Cloister

A cloister (from Latin claustrum, "enclosure") is a rectangular open space surrounded by covered walks or open galleries, with open arcades on the inner side, running along the walls of buildings and forming a quadrangle or garth. The attachment of a cloister to a cathedral or church, commonly against a warm southern flank, usually indicates that it is (or once was) part of a monastic foundation, "forming a continuous and solid architectural barrier... that effectively separates the world of the monks from that of the serfs and workmen, whose lives and works went on outside and around the cloister."

Cloistered (or claustral) life is also another name for the life of a monk or nun in the enclosed religious orders; the modern English term enclosure is used in contemporary Catholic church law to mean cloistered, and cloister is sometimes used as a metonymic synonym for monastery.

Historically, the early medieval cloister had several antecedents, the peristyle court of the Greco-Roman domus, the atrium and its expanded version that served as forecourt to early Christian basilicas, and certain semi-galleried courts attached to the flanks of early Syrian churches. Walter Horn suggests that the earliest coenobitic communities, which were established in Egypt by Saint Pachomius, did not result in cloister construction, as there were no lay serfs attached to the community of monks, thus no separation within the walled community was required; Horn finds the earliest prototypical cloisters in some exceptional late fifth-century monastic churches in southern Syria, such as the Convent of Saints Sergios and Bacchos, at Umm-is-Surab (AD 489), and the colonnaded forecourt of the convent of Id-Dêr, but nothing similar appeared in the semieremitic Irish monasteries' clustered roundhouses nor in the earliest Benedictine collective communities of the West.

One of the earliest visual representations of the claustral plan is the Carolingian plan of St. Gall, a copy made at Reichenau of a scheme worked out at the two reforming synods held at Aachen, 816 and 817. Though cloisters served functions of quiet meditation or a study garden, the uses of the surrounding buildings in the St. Gall plan, each entered only through the covered porches, show how central the cloister was to the communal life: on the eastern side stood the calefactoria or warming room, the sole heated space, with above it the dormitory; on the south side the refectory, with above it the vestiarium ("vestiary"); on the west side the cellar for wines and beer with above it the larder.

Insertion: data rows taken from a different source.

(** X24.  [drw_load_fonts] ends the process for one of two reasons
    only.  Either a name is still to be loaded when the cache is full;
    the message is then "Font cache exhausted." and the cache holds
    DRW_FONT_CACHE_SIZE fonts.  Or the batch holds a NULL name, which is
    reached with room left in the cache; the message is then "No font
    specified.".  In either case the fonts that were loaded before are
    in the cache, in order, behind those it held at the start. *)
Theorem drw_load_fonts_dies names : forall d msg d',
  cache_wf CAP d ->
  drw_load_fonts CAP d names = Die msg d' ->
  cache_wf CAP d' /\ cache_extends d d' /\
  ((msg = "Font cache exhausted."%string /\ fontcount d' = CAP /\ names <> []) \/
   (msg = "No font specified."%string /\ fontcount d' < CAP /\ In None names)).
Proof.
  induction names as [|name names IH]; intros d msg d' Hwf Hdie; [discriminate|].
  cbn [drw_load_fonts] in Hdie.
  destruct (Nat.leb_spec CAP (fontcount d)) as [Hfull|Hroom].
  - injection Hdie as <- <-. split; [assumption|].
    split; [apply cache_extends_refl|]. left. split; [reflexivity|].
    destruct Hwf as (_ & Hmax & _). split; [lia|discriminate].
  - destruct name as [n|].
    + unfold drw_font_xcreate in Hdie.
      assert (Hnext : exists d1, cache_wf CAP d1 /\ cache_extends d d1 /\
                                 exists msgs,
                                   ('(d'', msgs') <- drw_load_fonts CAP d1 names ;;
                                    Ret (d'', msgs ++ msgs')) = Die msg d').
      { destruct (XftFontOpenName n) as [xf|].
        - destruct (FcNameParse n) as [pat|].
          + cbn [bind] in Hdie.
            destruct (cache_push_ok CAP d (font_of xf (Some pat)) Hwf Hroom
                        (font_of_wf _ _)) as (d1 & Hpush & Hwf1 & Hext & _).
            rewrite Hpush in Hdie. cbn [bind] in Hdie. eauto 6.
          + cbn [bind] in Hdie. exists d. split; [assumption|].
            split; [apply cache_extends_refl|]. eauto.
        - cbn [bind] in Hdie. exists d. split; [assumption|].
          split; [apply cache_extends_refl|]. eauto. }
      destruct Hnext as (d1 & Hwf1 & Hext1 & msgs & Hrest).
      destruct (drw_load_fonts CAP d1 names) as [[d2 msgs2]|msg2 d2|] eqn:Hload;
        try discriminate.
      cbn [bind] in Hrest. injection Hrest as -> ->.
      destruct (IH d1 msg d' Hwf1 Hload) as (Hwf' & Hext' & Hwhy).
      split; [assumption|]. split; [eapply cache_extends_trans; eassumption|].
      destruct Hwhy as [(Hm & Hc & _)|(Hm & Hc & Hin)].
      * left. split; [assumption|]. split; [assumption|discriminate].
      * right. split; [assumption|]. split; [assumption|]. right. assumption.
    + cbn [drw_font_xcreate bind] in Hdie. injection Hdie as <- <-.
      split; [assumption|]. split; [apply cache_extends_refl|].
      right. split; [reflexivity|]. split; [assumption|]. left. reflexivity.
Qed.

End DieLaws.


(** * What drw_text adds to the cache *)

Section AddedLaws.
Context `{XftLib}.
Variable CAP : nat.

Local Arguments utf8decode : simpl never.
Local Arguments scan : simpl never.
Local Arguments text_loop : simpl never.
Local Arguments fill_buf : simpl never.
Local Arguments shorten : simpl never.
Local Arguments step : simpl never.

In the time of Charlemagne the requirements of a separate monastic community within an extended and scattered manorial estate created this "monastery within a monastery" in the form of the locked cloister, an architectural solution allowing the monks to perform their sacred tasks apart from the distractions of laymen and servants. Horn offers as early examples Abbot Gundeland's "Altenmünster" of Lorsch abbey (765-74), as revealed in the excavations by Frederich Behn; Lorsch was adapted without substantial alteration from a Frankish nobleman's villa rustica, in a tradition unbroken from late Roman times. Another early cloister, that of the abbey of Saint-Riquier (790-99), took a triangular shape, with chapels at the corners, in conscious representation of the Trinity. A square cloister sited against the flank of the abbey church were built at Inden (816) and the abbey of St. Wandrille at Fontenelle (823-33). At Fulda, a new cloister (819) was sited to the liturgical west of the church "in the Roman manner" familiar from the forecourt of Old St. Peter's Basilica because it would be closer to the relics.

The hortus conclusus or "enclosed garden" of medieval times, whether secular or claustral, featured the essential well at the center, from which four paths divided the space into quadrants.

The largest cloister in the world (12,000 m2/130,000 sq ft) is at the Certosa di Padula near Salerno in southern Italy.

Famous quotes containing the word cloister:

    The cloister and the observatory saint
    Take comfort in about the same complaint.
    So science and religion really meet.
    Robert Frost (1874–1963)

    Whether, if you yield not to your father’s choice,
    You can endure the livery of a nun,
    For aye to be in shady cloister mewed,
    To live a barren sister all your life,
    Chanting faint hymns to the cold fruitless moon.
    Thrice blessed they that master so their blood
    To undergo such maiden pilgrimage.